Various genres of 4K test sequence were created to reflect a typical range of content types. This allowed EBU Members to fully test the immersive 4K format, and perform scientific assessments of the relevant equipment such as video codecs.

On one day, sequences featuring the actors from a well-known Italian children's television show were generated, evaluating movement as well as a wider field of depth. The following day last week, early morning outdoor shots were taken in the parks of Turin under the rising sun.

The sequences are being recorded in the F65 RAW format and transferred to the DVS Clipster for a first post-processing. Final post-processing will be handled by TPC in Zurich. Under test conditions, such sequences can be handled readily enough, but broadcasters and operators will be concerned over the impact for their networks of ultra HD video.

While impending 10GB Ethernet networks should be able to cope with the raw video, the widespread distribution of ultra HD 4K video would seize up current core networks, even if deep fiber technologies will provide sufficient bandwidth at the access level. This has stimulated activity around compression and bandwidth management, such as the recently started French project called 4EVER to develop a new end to end encoding scheme for future ultra HD services.

This involves a consortium of research laboratories including France Telecom’s Orange Labs, the Télécom ParisTech and INSA-IETR University labs, as well as transcoding vendor ATEME, state broadcaster France Télévisions, GlobeCast, TeamCast, Technicolor and Doremi. The objective is to apply the emerging High Efficiency Video Coding (HEVC) standard for encoding ultra HD, but also to go further by optimizing the whole end to end video transmission cycle from contribution to final consumption. The consortium reckons this will achieve further efficiency savings and bandwidth reductions beyond those possible through compression alone.

HEVC is the likely successor to H.264 under joint development by ISO/MPEG (Motion Picture Experts Group) and the ITU-T/ VCEG (Video Coding Experts Group). Currently available as a complete draft, it is due for final ratification as an international standard in January 2012, offering improved ability to trade between the key parameters of encoding complexity, compression rate, robustness against transmission errors, bandwidth, and video quality. It is designed to exploit the dramatic increases in computational power that have arrived since H.264 was conceived, so greater complexity is assumed, and it is expected to halve the bandwidth consumed by video at a given quality. This is roughly the same improvement that H.264/MPEG4 achieved over the preceding MPEG2 standard, sufficient to make the effort of development and deployment worthwhile.

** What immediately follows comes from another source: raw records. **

(** The second half of [write_lx]: the file, from the patched and padded data, the page
    counts, the fixups and the modules. *)
Definition assemble (entry_offset : Z) (st : LinkerState) (code_data data_data : bytes)
    (code_pages data_pages stack_pages : Z) (w : Work) : outcome () bytes :=
  let total_pages := code_pages + data_pages + stack_pages in
  let '(table, fixup_records) := fixup_section
    (code_fixups w ++ data_fixups w ++ replicate (Z.to_nat stack_pages) []) in
  let fixup_page_table := table ++ [as_u M32 (len fixup_records)] in
  let import_modules_bytes := import_module_bytes (imported (modules w)) in
  let num_objects := 3 in
  let obj_table_off := LX_HEADER_SIZE in
  page_map_off ← uadd M32 obj_table_off (num_objects * 24);
  page_map_len ← umul M32 (as_u M32 total_pages) 8;
  resident_name_off ← uadd M32 page_map_off page_map_len;
  entry_table_off ← uadd M32 resident_name_off (len resident_name_bytes);
  fixup_page_table_off ← uadd M32 entry_table_off (len entry_table_bytes);
  table_entries ← uadd M32 (as_u M32 total_pages) 1;
  table_len ← umul M32 table_entries 4;
  fixup_record_off ← uadd M32 fixup_page_table_off table_len;
  import_modules_off ← uadd M32 fixup_record_off (as_u M32 (len fixup_records));
  import_proc_name_off ← uadd M32 import_modules_off (as_u M32 (len import_modules_bytes));
  let loader_section_size := fixup_page_table_off in
  fixup_section_size ← uadd M32 table_len (as_u M32 (len fixup_records));
  fixup_section_size ← uadd M32 fixup_section_size (as_u M32 (len import_modules_bytes));
  loader_section_end ← uadd M32 LX_HEADER_OFFSET import_proc_name_off;
  data_pages_offset_abs ← align_to loader_section_end 16;
  padding_before_data ← usub M32 data_pages_offset_abs loader_section_end;
  code_size ← uadd M32 (as_u M32 (len code_data)) (bss_size (code_section st));
  data_size ← uadd M32 (as_u M32 (len data_data)) (bss_size (data_section st));
  data_index ← uadd M32 (as_u M32 code_pages) 1;
  stack_index ← uadd M32 (as_u M32 code_pages) (as_u M32 data_pages);
  stack_index ← uadd M32 stack_index 1;
  '(code_map, file_off) ← page_map_of (Z.to_nat code_pages) 0 (len code_data) 0;
  '(data_map, file_off) ← page_map_of (Z.to_nat data_pages) 0 (len data_data) file_off;
  stack_map ← stack_page_map (Z.to_nat stack_pages) file_off;
  Ok (mz_stub ++
    build_lx_header entry_offset (as_u M32 total_pages) obj_table_off num_objects page_map_off
      resident_name_off entry_table_off fixup_page_table_off fixup_record_off import_modules_off
      (as_u M32 (len (imported (modules w)))) import_proc_name_off loader_section_size
      fixup_section_size data_pages_offset_abs ++
    encode_object_entry code_size CODE_OBJECT_BASE
      (Z.lor (Z.lor (Z.lor OBJ_READ OBJ_EXEC) OBJ_BIG) OBJ_USE32) 1 (as_u M32 code_pages) ++
    encode_object_entry data_size DATA_OBJECT_BASE
      (Z.lor (Z.lor (Z.lor OBJ_READ OBJ_WRITE) OBJ_BIG) OBJ_USE32) data_index (as_u M32 data_pages) ++
    encode_object_entry STACK_SIZE STACK_OBJECT_BASE
      (Z.lor (Z.lor (Z.lor OBJ_READ OBJ_WRITE) OBJ_BIG) OBJ_USE32) stack_index
      (STACK_SIZE / PAGE_SIZE) ++
    code_map ++ data_map ++ stack_map ++
    resident_name_bytes ++ entry_table_bytes ++
    concat (map le32 fixup_page_table) ++ fixup_records ++ import_modules_bytes ++
    replicate (Z.to_nat padding_before_data) 0 ++
    code_data ++ data_data ++ replicate (Z.to_nat (stack_pages * PAGE_SIZE)) 0).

This could be invaluable for 4K, which has four times the spatial resolution of 1080p, at 3840 x 2160, which is 8 mega pixels.

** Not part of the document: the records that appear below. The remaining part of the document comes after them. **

Lemma add_fixup_ok i fx l :
  lx_fixup_wf fx → Forall (Forall lx_fixup_wf) l →
  Forall (Forall lx_fixup_wf) (add_fixup i fx l) ∧ len (add_fixup i fx l) = len l.
Proof using.
  intros Hf Hl. unfold add_fixup. destruct (_ <? _); [|done]. unfold len. rewrite length_alter. split; [|done].
  apply Forall_alter; [done|]. intros x _ Hx. apply Forall_app. split; [done|]. by constructor.
Qed.
Lemma push_patch_ok cp dp b p w : 0 ≤ p.1 → work_ok cp dp w → work_ok cp dp (push_patch b p w).
Proof using.
  intros Hp []. destruct b; constructor; cbn; try done; rewrite ?Forall_app in *; naive_solver.
Qed.
Lemma push_patch_rel_ok cp dp b p w : 0 ≤ p.1 → work_ok cp dp w → work_ok cp dp (push_patch_rel b p w).
Proof using.
  intros Hp Hw. destruct b; [|by apply push_patch_ok]. destruct Hw.
  constructor; cbn; try done; rewrite ?Forall_app in *; naive_solver.
Qed.
Lemma push_fixup_ok cp dp b i fx w : lx_fixup_wf fx → work_ok cp dp w → work_ok cp dp (push_fixup b i fx w).
Proof using.
  intros Hf [H1 H2 H3 H4 H5 H6]. destruct (add_fixup_ok i fx _ Hf H2), (add_fixup_ok i fx _ Hf H3).
  destruct b; constructor; cbn; done || congruence.
Qed.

The 4EVER project is not just about bandwidth reduction, aiming also to improve the whole enhanced high-definition TV experience for viewers, even when consuming content on small devices that would not benefit directly from ultra HD. So initially a large part of the research effort will go into evaluation of the overall improvement in TV experience that can be provided not purely from higher spatial resolutions, but also higher frame rates, increased color depth, and surround sound.

For operators HEVC has the potential to increase capacity without having to upgrade their infrastructure. For example Video On Demand (VOD) output could be tripled, or three times as many IPTV channels could be delivered by a given processor.